Este filme constituido en drama familiar tiene su apuntalamiento inicial en el escaño que otorga presentarlo como un thriller, donde los elementos del supuesto suspenso se van entregando, mostrando, muy de a poco.
Mathieu Capelier (Pierre Deladonchamps) treinta y pico de años, divorciado, padre de un niño, ingeniero en alimentos en una empresa radicada en Paris, recibe una mañana la noticia del fallecimiento de su padre en Montreal. Padre al que nunca conoció, que nada sabía de su existencia. El informante es Pierre Lesage (Gabriel Arcand), médico de profesión, el mejor amigo de su padre, también medico. Este le ha dejado un legado y la existencia de dos hermanos en Canadá.
La curiosidad determina que emprenda el viaje en busca de un pasado que no tuvo, con la posibilidad de constituir otro futuro. Su madre nunca le dijo quién era su padre biológico, y tiene un padre putativo que tampoco interrogo al respecto.
Pero nada va a ser como lo imagino, secretos y mentiras que se irán desplegando, primero en la búsqueda del cuerpo del padre ahogado en un lago mientras pescaba, pues luego de tres días de búsqueda por parte de las autoridades lo dan por desaparecido.
Pierre da cuenta de las sensaciones que se van despertando en Mathieu, razón por la que decide tomarse un paréntesis laboral, su idea es la de poder acompañar al joven en ese viaje interior, con más dudas y preguntas que certezas. También a él le servirán para ir redescubriendo a su ”amigo”, en un juego de especularidad, en tanto reflejo de una realidad que termina involucrando al espectador por mecanismos de identificación con alguno de los dos.
Todo funciona a partir de los enigmas que se van planteando, casi sin resolver, disparando más incógnitas, lo cual la instala en una obra de artesano.
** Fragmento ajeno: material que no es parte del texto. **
(** The getter of [visual_to_document]:
    [return self.node_transform(map_to=self.document_cs, map_from=node)].
    The arguments are evaluated in order, [self.document_cs] first, then
    the name [node].  An object that is not a node has no [parents]. *)
Definition visual_to_document (g : scenegraph) (s : SceneEvent) (fuel : nat)
    : option (result (list Transform)) :=
  let map_to := document_cs s in
  match load_name (getter_namespace EventObj) "node" with
  | Raise e => Some (Raise e)
  | Ok (NodeObj n) => node_transform g s fuel (Some map_to) (Some n)
  | Ok _ => Some (Raise AttributeError)
  end.

(** The getters of [document_to_buffer] and [buffer_to_render]. *)
Definition document_to_buffer (g : scenegraph) (s : SceneEvent) (fuel : nat)
    : option (result (list Transform)) :=
  node_transform g s fuel (Some (buffer_cs (_canvas s))) (Some (document_cs s)).

Definition buffer_to_render (g : scenegraph) (s : SceneEvent) (fuel : nat)
    : option (result (list Transform)) :=
  node_transform g s fuel (Some (render_cs (_canvas s)))
                 (Some (buffer_cs (_canvas s))).

(** ** Mouse events *)

(** A [SceneMouseEvent] is a [SceneEvent] with the mouse event it wraps,
    known by its identity. *)
Record SceneMouseEvent := {
  mouse_event : nat;
  scene : SceneEvent;
}.

(** [SceneMouseEvent.__init__(event, canvas)] *)
Definition SceneMouseEvent_init (event : nat) (canvas : Canvas) : SceneMouseEvent :=
  {| mouse_event := event; scene := SceneEvent_init canvas |}.

(** [copy]: a new event of the same canvas, then the node stack and the
    viewbox stack are assigned copies of the original's. *)
Definition copy (self_ : SceneMouseEvent) : SceneMouseEvent :=
  let ev := SceneMouseEvent_init (mouse_event self_) (_canvas (scene self_)) in
  let ev := {| mouse_event := mouse_event ev;
               scene := set_stack (_stack (scene self_)) (scene ev) |} in
  {| mouse_event := mouse_event ev;
     scene := set_viewbox_stack (_viewbox_stack (scene self_)) (scene ev) |}.

(** ** Traversals *)

(** The public stack operations a dispatcher calls on an event. *)
Inductive op :=
  | PushNode (n : node)
  | PopNode
  | PushViewbox (v : node)
  | PopViewbox.

(** The event after one operation, whether it returned or raised. *)
Definition run_op (g : scenegraph) (s : SceneEvent) (o : op) : SceneEvent :=
  match o with
  | PushNode n => snd (push_node g n s)
  | PopNode => snd (pop_node g s)
  | PushViewbox v => snd (push_viewbox v s)
  | PopViewbox => snd (pop_viewbox s)
  end.

(** Whether one operation raised. *)
Definition op_raises (g : scenegraph) (s : SceneEvent) (o : op) : bool :=
  let raised {A} (r : result A) := match r with Ok _ => false | Raise _ => true end in
  match o with
  | PushNode n => raised (fst (push_node g n s))
  | PopNode => raised (fst (pop_node g s))
  | PushViewbox v => raised (fst (push_viewbox v s))
  | PopViewbox => raised (fst (pop_viewbox s))
  end.

Definition run_ops (g : scenegraph) (s : SceneEvent) (ops : list op) : SceneEvent :=
  foldl (run_op g) s ops.

(** The event of a traversal that went down [path], pushing each node. *)
Definition descend (g : scenegraph) (canvas : Canvas) (path : list node)
    : SceneEvent :=
  run_ops g (SceneEvent_init canvas) (PushNode <$> path).

(** The events a dispatcher can hold: a new event after any sequence of
    operations. *)
Definition reachable (g : scenegraph) (s : SceneEvent) : Prop :=
  ∃ canvas ops, s = run_ops g (SceneEvent_init canvas) ops.

(** ** Invariants of the stacks *)

(** The invariant the identity set is kept for: as many identities as
    nodes on the stack. *)
Definition stack_ids_mirror (s : SceneEvent) : Prop :=
  length (_stack s) = size (_stack_ids s).

(** Every recorded identity belongs to a node on the stack. *)
Definition ids_on_stack (s : SceneEvent) : Prop :=
  ∀ x, x ∈ _stack_ids s → x ∈ _stack s.

(** The identity set is exactly the stack, which has no node twice. *)
Definition stack_consistent (s : SceneEvent) : Prop :=
  NoDup (_stack s) ∧ _stack_ids s = list_to_set (_stack s).

(** A chain of single parents: each node's [parents] is exactly the next
    node of the chain. *)
Fixpoint parent_chain (g : scenegraph) (chain : list node) : Prop :=
  match chain with
  | x :: (y :: _) as chain' => parents (g x) = [y] ∧ parent_chain g chain'
  | _ => True
  end.

(** Where the chain [walked ++ onstk] stands with respect to the event:
    the nodes of [walked] are not recorded in the identity set; the first
    node of [onstk], if any, is recorded, and [onstk] lies on the node
    stack contiguously, in stack order (its last node lowest), with no
    earlier occurrence of its first node. *)
Definition chain_on_stack (s : SceneEvent) (walked onstk : list node) : Prop :=
  (∀ x, x ∈ walked → id x ∉ _stack_ids s) ∧
  match onstk with
  | [] => True
  | c :: _ =>
      id c ∈ _stack_ids s ∧
      ∃ below above, _stack s = below ++ reverse onstk ++ above ∧ c ∉ below
  end.

(** ** The remaining transform queries *)

(** [get_full_transform]: the transforms of the nodes on the stack, in
    stack order, handed to the cache. *)
Definition get_full_transform (g : scenegraph) (s : SceneEvent)
    : list Transform :=
  TransformCache_get (map (λ e, transform (g e)) (_stack s)).

(** The getters of [scene_transform] and [view_transform].  [scene_of]
    gives the [scene] attribute of a viewbox (the viewbox class is outside
    the sources).  The Python [None] the getters return below two
    viewboxes is [Ok None]. *)
Definition scene_transform (g : scenegraph) (scene_of : node → node)
    (s : SceneEvent) (fuel : nat) : option (result (option (list Transform))) :=
  if decide (1 < length (_viewbox_stack s)) then
    match py_getitem (_viewbox_stack s) (-1) with
    | Raise e => Some (Raise e)
    | Ok view =>
        match node_transform g s fuel (Some (scene_of view)) None with
        | None => None
        | Some (Raise e) => Some (Raise e)
        | Some (Ok tr) => Some (Ok (Some tr))
        end
    end
  else Some (Ok None).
Cada silencio, cada dialogo, cobra importancia a partir de las actuaciones, la figura de la desolación en los espacios abiertos, el encierro en los interiores, donde la posibilidad de movimiento es casi nula, conformando un entretejido de emociones y conflictos que sólo ira diluyéndose a partir de principio del fin del relato. No así el suspenso, que deja de serlo a medida que avanza la narración, casi desde su llegada a la ciudad canadiense, y se van presentando todos y cada uno de los personajes involucrados en la historia.
Producci´pon intimista, abstinente, de climas, de miradas, de descubrimientos propios y ajenos, de saber quién soy y para quién. Sostenidos por las muy buenas actuaciones, pero que al pecar de atiborrar de ingredientes en la tramas laterales, esas que quieren instalar la necesidad de saber de un origen, terminan por desanudar los nudos todavía no apretados.
La historia del cine tiene muchos ejemplos de padres que descubren que tienen un hijo, o lo actualizan en la memoria, por defecto, “Tributo” (1980), de Bob Clark, sólo como ejemplo, pero muy pocos que descubren que tienen o tenían un padre que no se había olvidado de él, aunque sea después de muerto. En la vida real también sucede.
Pero es ahí, en ese querer sostener que las relaciones filiales se sustentan a pesar de todo, que supera las distancias temporales, y/o espaciales, que no se trata en realidad y sólo de construcciones afectivas, es que el filme resbala. Podría ser la necesidad de uno. Pero el suspenso había desparecido.